(* ===== verification/Msgq.v ===== *)
(** * Message queues (kernel/msg_q.c)

    A ring buffer of messages of one size.  Threads wait to receive while it is
    empty and to send while it is full; both kinds wait in the same queue. *)

From S2P Require Import Prelude Dlist Kernel Sched Logic SchedInv SchedSpec TimeoutSpec PendSpec ExpirySpec MoveSpec SwitchSpec ObjSpec.
Local Open Scope Z_scope.

Definition MsgqKind : object_kind k_msgq.
Proof.
  refine (ObjectKind _ msgqs set_msgqs _ _); [done|].
  intros f [] E. unfold set_msgqs. simpl in *. by rewrite E.
Defined.

(** ** Memory *)

(** [memcpy] as a read and a write of [n] bytes; memory that was never written
    reads as zero. *)
Definition read_bytes (m : gmap Z Z) (p n : Z) : list Z := (λ i, default 0 (m !! (p + i))) <$> seqZ 0 n.
Fixpoint write_bytes (m : gmap Z Z) (p : Z) (bs : list Z) : gmap Z Z :=
  match bs with
  | [] => m
  | b :: bs => write_bytes (<[p := b]> m) (p + 1) bs
  end.

(** Reading and writing the memory of the threads. *)
Definition load (p n : Z) : K (list Z) := gets (λ k, read_bytes (mem (objs k)) p n).
Definition store (p : Z) (bs : list Z) : K unit :=
  modify (set_objs (set_mem (λ m, write_bytes m p bs))).

(** ** Operations *)

Abbreviation msgq_wait_q n := (WAITQ OMsgq n).

Definition k_msgq_init (n : nat) (buf size num : Z) : K unit :=
  q ← get_obj MsgqKind n;
  _ ← put_obj MsgqKind n (Msgq size num buf (buf + num * size) buf buf 0 0 (mq_mem q));
  _waitq_init (msgq_wait_q n).

(** The pointer after one message, back to the start at the end. *)
Definition msgq_advance (q : k_msgq) (p : Z) : Z :=
  let p := p + msg_size q in if p =? buffer_end q then buffer_start q else p.

(** A message goes to [write_ptr]; the message at [read_ptr] is dropped. *)
Definition msgq_enqueue (q : k_msgq) (bs : list Z) : k_msgq :=
  Msgq (msg_size q) (max_msgs q) (buffer_start q) (buffer_end q) (read_ptr q)
    (msgq_advance q (write_ptr q)) (u32 (used_msgs q + 1)) (mq_flags q) (write_bytes (mq_mem q) (write_ptr q) bs).
Definition msgq_dequeue (q : k_msgq) : k_msgq :=
  Msgq (msg_size q) (max_msgs q) (buffer_start q) (buffer_end q) (msgq_advance q (read_ptr q))
    (write_ptr q) (u32 (used_msgs q - 1)) (mq_flags q) (mq_mem q).

Definition k_msgq_put `{TimeoutFuncs} (n : nat) (data timeout : Z) : K Z :=
  key ← irq_lock;
  q ← get_obj MsgqKind n;
  if used_msgs q <? max_msgs q then
    pending_thread ← _unpend_first_thread (msgq_wait_q n);
    match pending_thread with
    | Some t =>
        th ← get_thread t;
        bs ← load data (msg_size q);
        _ ← store (swap_data th) bs;
        _ ← _set_thread_return_value t 0;
        _ ← _ready_thread t;
        _ ← _reschedule key;
        mret 0
    | None =>
        bs ← load data (msg_size q);
        _ ← put_obj MsgqKind n (msgq_enqueue q bs);
        _ ← irq_unlock key;
        mret 0
    end
  else if timeout =? K_NO_WAIT then
    _ ← irq_unlock key;
    mret (- ENOMSG)
  else
    cur ← gets current;
    _ ← upd_thread cur (set_swap_data (λ _, data));
    _pend_current_thread key (Some (msgq_wait_q n)) timeout.

Definition k_msgq_get `{TimeoutFuncs} (n : nat) (data timeout : Z) : K Z :=
  key ← irq_lock;
  q ← get_obj MsgqKind n;
  if 0 <? used_msgs q then
    _ ← store data (read_bytes (mq_mem q) (read_ptr q) (msg_size q));
    let q := msgq_dequeue q in
    _ ← put_obj MsgqKind n q;
    pending_thread ← _unpend_first_thread (msgq_wait_q n);
    match pending_thread with
    | Some t =>
        th ← get_thread t;
        bs ← load (swap_data th) (msg_size q);
        _ ← put_obj MsgqKind n (msgq_enqueue q bs);
        _ ← _set_thread_return_value t 0;
        _ ← _ready_thread t;
        _ ← _reschedule key;
        mret 0
    | None =>
        _ ← irq_unlock key;
        mret 0
    end
  else if timeout =? K_NO_WAIT then
    _ ← irq_unlock key;
    mret (- ENOMSG)
  else
    cur ← gets current;
    _ ← upd_thread cur (set_swap_data (λ _, data));
    _pend_current_thread key (Some (msgq_wait_q n)) timeout.

(** [while ((pending_thread = _unpend_first_thread(&q->wait_q)) != NULL)]. *)
Fixpoint msgq_purge_loop (fuel : nat) (n : nat) : K unit :=
  pending_thread ← _unpend_first_thread (msgq_wait_q n);
  match pending_thread with
  | None => mret tt
  | Some t =>
      match fuel with
      | O => stuck
      | S fuel =>
          _ ← _set_thread_return_value t (- ENOMSG);
          _ ← _ready_thread t;
          msgq_purge_loop fuel n
      end
  end.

= WHAT THE TASK REQUIRES =
Every line from the top of the material through the line containing "Definition load (p" must be transcribed exactly, and no other line may appear.

= SOLUTION TO THE EXERCISE =
(* ===== verification/Msgq.v ===== *)
(** * Message queues (kernel/msg_q.c)

    A ring buffer of messages of one size.  Threads wait to receive while it is
    empty and to send while it is full; both kinds wait in the same queue. *)

From S2P Require Import Prelude Dlist Kernel Sched Logic SchedInv SchedSpec TimeoutSpec PendSpec ExpirySpec MoveSpec SwitchSpec ObjSpec.
Local Open Scope Z_scope.

Definition MsgqKind : object_kind k_msgq.
Proof.
  refine (ObjectKind _ msgqs set_msgqs _ _); [done|].
  intros f [] E. unfold set_msgqs. simpl in *. by rewrite E.
Defined.

(** ** Memory *)

(** [memcpy] as a read and a write of [n] bytes; memory that was never written
    reads as zero. *)
Definition read_bytes (m : gmap Z Z) (p n : Z) : list Z := (λ i, default 0 (m !! (p + i))) <$> seqZ 0 n.
Fixpoint write_bytes (m : gmap Z Z) (p : Z) (bs : list Z) : gmap Z Z :=
  match bs with
  | [] => m
  | b :: bs => write_bytes (<[p := b]> m) (p + 1) bs
  end.

(** Reading and writing the memory of the threads. *)
Definition load (p n : Z) : K (list Z) := gets (λ k, read_bytes (mem (objs k)) p n).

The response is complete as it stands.